Flowers500 · 12/06/2021 01:00

@Lockheart I can’t actually believe someone would say that to you

CharlotteRose90 · 12/06/2021 01:38

Porn now a days has got worse and men and women are effected by it. People like what they like. They aren't brainwashed into liking anal or rough play etc by seeing it on a video clip . They try it and if it’s something they enjoy and like then they do it again. Teach your kids to be able to say no and to not do anything they don’t want too or feel comfortable with. The whole vanilla term annoys me but I get that it’s just commonly known as missionary sex or boring sex. If people like that then fair enough. I’m in my early 30s and sex has definitely involved. We want to try new fun things not stick to boring.

Joelijane · 12/06/2021 04:02

Defo, get more books/literature that emphasises the beauty, curiosity and connection of sex like the poster who referred to Forever by Judy Blume, I read this often growing up and it was so positive to read xx

Joelijane · 12/06/2021 04:07

Jackson Katz is also an educator of young men that addresses the other side of the spectrum, he wrote the macho paradox. I hope you slept better last night OP

StrangerYears · 12/06/2021 07:04

Like you OP I worry about this. 2 DDs aged 12 and 14.

The advent of smart phones in the last 10 years has really changed the playing field. I went to a lecture the other day- the biggest consumers of online porn are boys aged 14 to 16.
The presenter said that this porn is teaching boys that violence is 'normal' within sex. He also said most porn actresses are taking a plethora of pain medication to manage the brutality.

Although not a pleasant discussion I often talk to DD14 about porn an how unrealistic it is. Relationships should be about being kind and loving- not as a vehicle for boys to have the kind of sex they want- it is a thing for both parties to enjoy.

(and I have said I think it would be easier if she was a lesbian- the ones I know are lovely kind people- and she agrees but prefers boys)

CutieBear · 12/06/2021 07:27

@twilightermummy

I worry greatly about this too and I have often thought that I’d be quite happy if my daughter said that she was gay.

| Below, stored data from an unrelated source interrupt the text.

(** * The response builder and the renderers of aah (reply.go)

    A shallow embedding of [reply.go]: the [Reply] builder with its fluent
    methods, the render contract and the concrete renderers, and the
    [Data]-to-XML mapper.  Methods of a Go receiver type [T] are named
    [T_Method]; a method that mutates its receiver and returns it takes the
    receiver and gives back the receiver after the call. *)

From Stdlib Require Import ZArith Ascii String List Permutation Lia DecimalString.
From stdpp Require Import gmap strings list fin_maps.
Import ListNotations.

Local Open Scope string_scope.
Local Open Scope Z_scope.
Local Open Scope list_scope.

Set Warnings "-register-all".

(** ** Bytes and text *)

(** A Go [string] (and a [[]byte]) is a sequence of bytes: [string] here. *)

Definition byte_in (lo hi : nat) (c : ascii) : bool :=
  ((lo <=? nat_of_ascii c) && (nat_of_ascii c <=? hi))%nat.

Definition isLower (c : ascii) : bool := byte_in 97 122 c.
Definition isUpper (c : ascii) : bool := byte_in 65 90 c.
Definition isDigit (c : ascii) : bool := byte_in 48 57 c.

Definition toUpperByte (c : ascii) : ascii :=
  if isLower c then ascii_of_nat (nat_of_ascii c - 32) else c.
Definition toLowerByte (c : ascii) : ascii :=
  if isUpper c then ascii_of_nat (nat_of_ascii c + 32) else c.

Fixpoint mapBytes (f : ascii -> ascii) (s : string) : string :=
  match s with
  | EmptyString => EmptyString
  | String c s' => String (f c) (mapBytes f s')
  end.

Fixpoint allBytes (p : ascii -> bool) (s : string) : bool :=
  match s with
  | EmptyString => true
  | String c s' => p c && allBytes p s'
  end.

(** [c < utf8.RuneSelf] for every byte of [s]. *)
Definition isASCII (s : string) : bool :=
  allBytes (fun c => (nat_of_ascii c <? 128)%nat) s.

Fixpoint takeBytes (n : nat) (s : string) : string :=
  match n, s with
  | O, _ => EmptyString
  | S _, EmptyString => EmptyString
  | S n', String c s' => String c (takeBytes n' s')
  end.

(** ** Errors *)

(** Go's [error] values that reach this file: [errors.New] / [fmt.Errorf]
    messages, and the [*os.PathError] of a failed [os.Open]. *)
Inductive error : Type :=
| errorString (msg : string)
| PathError (Op Path : string) (Err : error).

Fixpoint error_Error (e : error) : string :=
  match e with
  | errorString msg => msg
  | PathError op p e' => op +:+ " " +:+ p +:+ ": " +:+ error_Error e'
  end.
(** **** Extra X8.
    The debug text does not come back.  Take any state with a setting that
    is not negative and the clock at or above the cutoff, whatever images
    its heap holds: the states of the program after the cutoff are such
    states, with the screens of the framework in the heap.  After any
    further calls, a [Draw] call on a screen of the heap adds the fill, the
    ground line and the ball image to it, and no text. *)
Theorem no_text_after_cutoff (cs : list Call) (screen : ImageRef)
    (m : Machine) (img : Image) :
  (0 <= maxTPS (heap m))%Z ->
  (cutoff <=? clock m) = true ->
  images (heap (run cs m)) !! screen = Some img ->
  images (heap (exec (CallDraw screen) (run cs m))) !! screen =
  Some {| width := width img; height := height img;
          drawn := drawn img ++
            [ OpFill colornames_Black;
              OpDrawLine 0 0 800 600 color_White;
              OpDrawImage ball
                {| opColorM := [ColorM_Scale (200 / 255) (200 / 255) (200 / 255) 1];
                   opGeoM := [GeoM_Translate (X (ballPosition (run cs m)))
                                             (Y (ballPosition (run cs m)))] |} ] |}.
Proof.
  intros Ht Hc Hs.
  pose proof (run_stays_above cs m Ht Hc) as Hc'.
  apply leb_not_ltb in Hc'.
  pose proof (Draw_on_screen (game (run cs m)) screen (heap (run cs m)) img Hs) as H.
  unfold clock in Hc'. rewrite Hc', app_nil_r in H.
  unfold exec. destruct (Draw (game (run cs m)) screen (heap (run cs m))) as [g h].
  cbn [heap]. exact H.
Qed.

(** ** The clock never goes back *)

Lemma SFltb_SFleb (a b : spec_float) : SFltb a b = true -> SFleb a b = true.
Proof.
  unfold SFltb, SFleb. destruct (SFcompare a b) as [ [ | | ] | ]; congruence.
Qed.

Lemma SFleb_refl (a : spec_float) : a <> S754_nan -> SFleb a a = true.
Proof.
  intros Ha. unfold SFleb.
  destruct a as [ [ | ] | [ | ] | | [ | ] m e ]; try reflexivity;
    try congruence; cbn [SFcompare];
    rewrite Z.compare_refl, Pos.compare_cont_refl; reflexivity.
Qed.

Lemma leb_refl_of_ltb (a b : float) : (a <? b) = true -> (a <=? a) = true.
Proof.
  rewrite ltb_spec, leb_spec. intros H. apply SFleb_refl.
  intros E. rewrite E in H. discriminate H.
Qed.

Lemma leb_refl_of_leb (a b : float) : (a <=? b) = true -> (b <=? b) = true.
Proof.
  rewrite !leb_spec. intros H. apply SFleb_refl.
  intros E. rewrite E in H. destruct (Prim2SF a); discriminate H.
Qed.

Lemma above_cutoff_positive (x : float) :
  (cutoff <=? x) = true -> (0 <? x) = true.
Proof.
  rewrite cutoff_eq, leb_spec, ltb_spec.
  change (Prim2SF 0) with (S754_zero false).
  change (Prim2SF 6) with (S754_finite false 6755399441055744 (-50)).
  destruct (Prim2SF x) as [ [ | ] | [ | ] | | [ | ] mx ex ];
    try discriminate; reflexivity.
Qed.

Lemma tick_ordered (k : nat) :
  (tick defaultStep k <=? tick defaultStep k) = true /\
  (tick defaultStep k <=? tick defaultStep k + defaultStep) = true.
Proof.
  destruct (Nat.lt_ge_cases k 361) as [Hk | Hk].
  - pose proof (tick_early k Hk) as H. split.
    + exact (leb_refl_of_ltb _ _ H).
    + rewrite leb_spec. rewrite ltb_spec in H. apply SFltb_SFleb, H.
  - pose proof (tick_late k Hk) as H.
    pose proof (leb_refl_of_leb _ _ H) as Hrefl. split; [exact Hrefl | ].
    apply add_ge; [apply above_cutoff_positive, H | exact Hrefl | ].
    exact defaultStep_nonneg.
Qed.

(** **** Extra X11.
    In a run of the program the clock never goes back: whatever the call,
    the clock after it is at or above the clock before it, below the cutoff
    as well as above it.  In particular the clock is never NaN. *)
Theorem clock_never_goes_back (c : Call) (m : Machine) :
  reachable m ->
  (clock m <=? clock (exec c m)) = true.
Proof.
  intros Hr. destruct (reachable_clock m Hr) as [k Hk].
  rewrite exec_clock, Hk. destruct (tick_ordered k) as [H1 H2].
  destruct c; [ | exact H1 | exact H1].
  rewrite (reachable_fixedStep m Hr). exact H2.
Qed.

(** ** The running phase *)

Lemma run_boot_clock (cs : list Call) :
  clock (run cs boot) = tick defaultStep (updates cs).
Proof.
  induction cs as [ | c cs IH ] using rev_ind; [apply start_clock | ].
  rewrite run_snoc, updates_app, exec_clock, IH.
  destruct c; cbn [updates]; rewrite ?Nat.add_0_r; try reflexivity.
  rewrite Nat.add_1_r, (reachable_fixedStep _ (reachable_run cs)). reflexivity.
Qed.

(** **** Extra X12.
    [Draw] shows the debug text, and [Update] has the clock below the
    cutoff, exactly in the states of a run that follow at most 360 [Update]
    calls: the comparison of the clock with the cutoff is true there and
    false from the 361st [Update] call on. *)
Theorem running_phase (cs : list Call) :
  (clock (run cs boot) <? cutoff) = (updates cs <=? 360)%nat.
Proof.
  rewrite run_boot_clock. destruct (updates cs) as [ | k ]; [reflexivity | ].
  change (tick defaultStep (S k)) with (tick defaultStep k + defaultStep).
  destruct (Nat.lt_ge_cases k 360) as [Hk | Hk].
  - rewrite (tick_below k Hk). symmetry. apply Nat.leb_le. lia.
  - rewrite (tick_not_below k Hk). symmetry. apply Nat.leb_gt. lia.
Qed.

End Program.

(** * The program on the stand-in engine *)

Local Open Scope float_scope.

(** The frame loop steps the world 360 times and then no more: the sum of
    360 steps of 1/60 is just below 6 in binary64. *)
Example steps_of_a_long_run :
  length (stepped (heap (run freefall_Step (replicate 400 CallUpdate)
                             (boot circle_moment)))) = 360%nat.
Proof. vm_compute. reflexivity. Qed.

Example steps_of_three_frames :
  stepped (heap (run freefall_Step
                   [CallUpdate; CallDraw 1%nat; CallUpdate; CallLayout 640 480;
                    CallUpdate]
                   (boot circle_moment)))
  = [defaultStep; defaultStep; defaultStep].
Proof. vm_compute. reflexivity. Qed.

(** Claim C1 at the state after 361 [Update] calls, where the clock has
    passed the cutoff. *)
Lemma Update_freezes_world_witness :
  let m := run freefall_Step (replicate 361 CallUpdate) (boot circle_moment) in
  reachable freefall_Step circle_moment m /\
  (cutoff <=? clock m) = true /\
  world (exec freefall_Step CallUpdate m) = world m /\
  ballPosition (exec freefall_Step CallUpdate m) = ballPosition m /\
  ballVelocity (exec freefall_Step CallUpdate m) = ballVelocity m.
Proof.
  intros m.
  assert (Hr : reachable freefall_Step circle_moment m) by apply reachable_run.
  assert (Hc : (cutoff <=? clock m) = true) by (vm_compute; reflexivity).
  split; [exact Hr | ]. split; [exact Hc | ].
  exact (Update_freezes_world freefall_Step circle_moment m Hr Hc).
Defined.

(** Claim C2 as stated fails at the state after 360 [Update] calls: the
    clock is still below the cutoff, and the next [Update] call makes no
    physics step. *)
Lemma Update_below_cutoff_without_step :
  let m := run freefall_Step (replicate 360 CallUpdate) (boot circle_moment) in
  reachable freefall_Step circle_moment m /\
  (clock m <? cutoff) = true /\
  ~ advanced_by_one_step freefall_Step (fixedStep m) m
      (exec freefall_Step CallUpdate m).
Proof.
  intros m. split; [apply reachable_run | ]. split; [vm_compute; reflexivity | ].
  intros (_ & H & _). apply (f_equal length) in H. vm_compute in H.
  discriminate H.
Qed.

(** The amended claim C2 at the first frame. *)
Lemma Update_advances_witness :
  let m := boot circle_moment in
  reachable freefall_Step circle_moment m /\
  (clock m + fixedStep m <? cutoff) = true /\
  advanced_by_one_step freefall_Step (fixedStep m) m
    (exec freefall_Step CallUpdate m).
Proof.
  intros m.
  assert (Hr : reachable freefall_Step circle_moment m) by apply reachable_boot.
  assert (Hc : (clock m + fixedStep m <? cutoff) = true) by (vm_compute; reflexivity).
  split; [exact Hr | ]. split; [exact Hc | ].
  exact (Update_advances freefall_Step circle_moment m Hr Hc).
Defined.

(** Claim C4 as stated fails at the state after 361 [Update] calls: the
    clock is above the cutoff, and the next [Update] call changes it. *)
Lemma Update_above_cutoff_moves_clock :
  let m := run freefall_Step (replicate 361 CallUpdate) (boot circle_moment) in
  reachable freefall_Step circle_moment m /\
  (cutoff <=? clock m) = true /\
  clock (exec freefall_Step CallUpdate m) <> clock m.
Proof.
  intros m. split; [apply reachable_run | ]. split; [vm_compute; reflexivity | ].
  intros H. apply (f_equal (fun x => clock m <? x)) in H.
  vm_compute in H. discriminate H.
Qed.

(** * The further properties on the stand-in engine *)

(** Extra X3 at the state after 361 [Update] calls, followed by three more
    frames. *)
Lemma frozen_for_good_witness :
  let m := run freefall_Step (replicate 361 CallUpdate) (boot circle_moment) in
  let cs := [CallUpdate; CallDraw ball; CallUpdate; CallLayout 640 480; CallUpdate] in
  reachable freefall_Step circle_moment m /\
  (cutoff <=? clock m) = true /\
  world (run freefall_Step cs m) = world m /\
  stepped (heap (run freefall_Step cs m)) = stepped (heap m) /\
  ballPosition (run freefall_Step cs m) = ballPosition m /\
  ballVelocity (run freefall_Step cs m) = ballVelocity m /\
  (cutoff <=? clock (run freefall_Step cs m)) = true.
Proof.
  intros m cs.
  assert (Hr : reachable freefall_Step circle_moment m) by apply reachable_run.
  assert (Hc : (cutoff <=? clock m) = true) by (vm_compute; reflexivity).
  split; [exact Hr | ]. split; [exact Hc | ].
  exact (frozen_for_good freefall_Step circle_moment cs m Hr Hc).
Defined.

Even beyond sex, with all the domestic abuse stories and my own history, I’ll be very nervous when she enters a relationship with a man. I’m also very conscious of wanting my boys to be a feminist in their beliefs and advocate for equal rights for women. This isn’t an inevitable path for them, we can give our children the tools that they will need (I hope).
My brother was in an abusive relationship with a woman. It was so bad he contemplated suicide. It’s not just men who physically and emotionally abusive their partners.
Holly60 · 12/06/2021 07:37

@Surfisup

Probably probing Well I often hope they will be gay. One of them is autistic and quite vulnerable so I worry about her. I'm not a prude, I love sex but find nothing exciting about degradation or violence I'm afraid. I just don't want them to think that's normal.
Maybe find a way to introduce them to/develop their understanding of healthy relationships and consent etc. Talk to them about the fact that it is a good idea and fine to talk to a potential sexual partner about expectations and the fact that they can say no at any time. Teach them that the boy/man to have sex with is the one who will engage in this conversation. It’s also worth pointing out that a good boy/man will actually appreciate this conversation as much as the girl because it means he won’t do something that later gets him into trouble. Also the male partner may also have things he is not comfortable with. Anyone (male or female) who won’t have this conversation prior to a sexual relationship is a red flag.

Please remember boys can be as vulnerable as girls and that they both have a responsibility to each other to make sex safe and enjoyable.

Your girls are lucky you care so much. Talk to them

FOJN · 12/06/2021 07:43

I see cease has already been mentioned but here's a link for anyone who wants more information or to get involved.

cease.org.uk/

Ginuwine · 13/06/2021 06:34

@katy1213

The best thing you can do is teach them a few shrivelling put-downs and the confidence to tell every cocksure little wanker to fuck off. It might be out there but they don't have to tolerate it.